Dataset records
Definition AdapterTimingTbl_12 : list CBIOS_TIMING_ATTRIB :=
  [mkTiming TIMING_ATTRIB_SIZE 0 1920 1200 6000 (VerPOSITIVE+HorNEGATIVE) 1932500
    2592 1920 1920 (1920 + 672) (1920 + 136) (1920 + 136 + 200) 1245 1200 1200 (1200 + 45) (1200 + 3) (1200 + 3 + 6);
  mkTiming TIMING_ATTRIB_SIZE 0 1920 1200 7500 (VerPOSITIVE+HorNEGATIVE) 2452500
    2608 1920 1920 (1920 + 688) (1920 + 136) (1920 + 136 + 208) 1255 1200 1200 (1200 + 55) (1200 + 3) (1200 + 3 + 6);
  mkTiming TIMING_ATTRIB_SIZE 0 1920 1200 8500 (VerPOSITIVE+HorNEGATIVE) 2812500
    2624 1920 1920 (1920 + 704) (1920 + 144) (1920 + 144 + 208) 1262 1200 1200 (1200 + 62) (1200 + 3) (1200 + 3 + 6);
  mkTiming TIMING_ATTRIB_SIZE 0 1920 1440 6000 (VerPOSITIVE+HorNEGATIVE) 2340000
    2600 1920 1920 (1920 + 680) (1920 + 128) (1920 + 128 + 208) 1500 1440 1440 (1440 + 60) (1440 + 1) (1440 + 1 + 3);
  mkTiming TIMING_ATTRIB_SIZE 0 1920 1440 7500 (VerPOSITIVE+HorNEGATIVE) 2970000
    2640 1920 1920 (1920 + 720) (1920 + 144) (1920 + 144 + 224) 1500 1440 1440 (1440 + 60) (1440 + 1) (1440 + 1 + 3)].

Definition AdapterTimingTbl_13 : list CBIOS_TIMING_ATTRIB :=
  [mkTiming TIMING_ATTRIB_SIZE 0 2048 1152 6000 (VerPOSITIVE+HorPOSITIVE) 1620000
    2250 2048 2048 (2048 + 202) (2048 + 26) (2048 + 26 + 80) 1200 1152 1152 (1152 + 48) (1152 + 1) (1152 + 1 + 3);
  mkTiming TIMING_ATTRIB_SIZE 0 2560 1600 6000 (VerPOSITIVE+HorNEGATIVE) 3485000
    3504 2560 2560 (2560 + 944) (2560 + 192) (2560 + 192 + 280) 1658 1600 1600 (1600 + 58) (1600 + 3) (1600 + 3 + 6);
  mkTiming TIMING_ATTRIB_SIZE 0 2560 1600 7500 (VerPOSITIVE+HorNEGATIVE) 4432500
    3536 2560 2560 (2560 + 976) (2560 + 208) (2560 + 208 + 280) 1672 1600 1600 (1600 + 72) (1600 + 3) (1600 + 3 + 6);
  mkTiming TIMING_ATTRIB_SIZE 0 2560 1600 8500 (VerPOSITIVE+HorNEGATIVE) 5052500
    3536 2560 2560 (2560 + 976) (2560 + 208) (2560 + 208 + 280) 1682 1600 1600 (1600 + 82) (1600 + 3) (1600 + 3 + 6)].

Definition AdapterTimingTbl : list CBIOS_TIMING_ATTRIB :=
  AdapterTimingTbl_1 ++ AdapterTimingTbl_2 ++ AdapterTimingTbl_3 ++ AdapterTimingTbl_4 ++
  AdapterTimingTbl_5 ++ AdapterTimingTbl_6 ++ AdapterTimingTbl_7 ++ AdapterTimingTbl_8 ++
  AdapterTimingTbl_9 ++ AdapterTimingTbl_10 ++ AdapterTimingTbl_11 ++ AdapterTimingTbl_12 ++
  AdapterTimingTbl_13.

(** ** [HDMIFormatTimingTbl]: entry [VIC - 1] is the timing of format [VIC]. *)
Definition HDMIFormatTimingTbl_1 : list CBIOS_TIMING_ATTRIB :=
  [mkTiming TIMING_ATTRIB_SIZE 1 640 480 6000 (VerNEGATIVE+HorNEGATIVE) 252000
    800 640 640 800 656 (656+96) 525 480 480 525 490 (490+2);
  mkTiming TIMING_ATTRIB_SIZE 2 720 480 6000 (VerNEGATIVE+HorNEGATIVE) 270270
    858 720 720 858 736 (736+62) 525 480 480 525 489 (489+6);
  mkTiming TIMING_ATTRIB_SIZE 3 720 480 6000 (VerNEGATIVE+HorNEGATIVE) 270270
    858 720 720 858 736 (736+62) 525 480 480 525 489 (489+6);
  mkTiming TIMING_ATTRIB_SIZE 4 1280 720 6000 (VerPOSITIVE+HorPOSITIVE) 742500
    1650 1280 1280 1650 (1280+110) (1280+110+40) 750 720 720 (720+30) 725 (725+5);
  mkTiming TIMING_ATTRIB_SIZE 5 1920 1080 6000 (VerPOSITIVE+HorPOSITIVE) 742500
    2200 1920 1920 2200 (1920+88) (1920+88+44) 1125 1080 1080 (1080+22+23) 1084 (1084+10);
  mkTiming TIMING_ATTRIB_SIZE 6 720 480 6000 (VerNEGATIVE+HorNEGATIVE) 270270
    858 720 720 858 (720+38/2) (720+38/2+124/2) 525 480 480 525 (489-1) (489-1+6)].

REQUIRED ACTION
Where a line contains "Definition HDMIFormatTimingTbl_1 : list", begin there and output each line through the end of the data above, exactly; give no other lines.

EXERCISE OUTPUT
Definition HDMIFormatTimingTbl_1 : list CBIOS_TIMING_ATTRIB :=
  [mkTiming TIMING_ATTRIB_SIZE 1 640 480 6000 (VerNEGATIVE+HorNEGATIVE) 252000
    800 640 640 800 656 (656+96) 525 480 480 525 490 (490+2);
  mkTiming TIMING_ATTRIB_SIZE 2 720 480 6000 (VerNEGATIVE+HorNEGATIVE) 270270
    858 720 720 858 736 (736+62) 525 480 480 525 489 (489+6);
  mkTiming TIMING_ATTRIB_SIZE 3 720 480 6000 (VerNEGATIVE+HorNEGATIVE) 270270
    858 720 720 858 736 (736+62) 525 480 480 525 489 (489+6);
  mkTiming TIMING_ATTRIB_SIZE 4 1280 720 6000 (VerPOSITIVE+HorPOSITIVE) 742500
    1650 1280 1280 1650 (1280+110) (1280+110+40) 750 720 720 (720+30) 725 (725+5);
  mkTiming TIMING_ATTRIB_SIZE 5 1920 1080 6000 (VerPOSITIVE+HorPOSITIVE) 742500
    2200 1920 1920 2200 (1920+88) (1920+88+44) 1125 1080 1080 (1080+22+23) 1084 (1084+10);
  mkTiming TIMING_ATTRIB_SIZE 6 720 480 6000 (VerNEGATIVE+HorNEGATIVE) 270270
    858 720 720 858 (720+38/2) (720+38/2+124/2) 525 480 480 525 (489-1) (489-1+6)].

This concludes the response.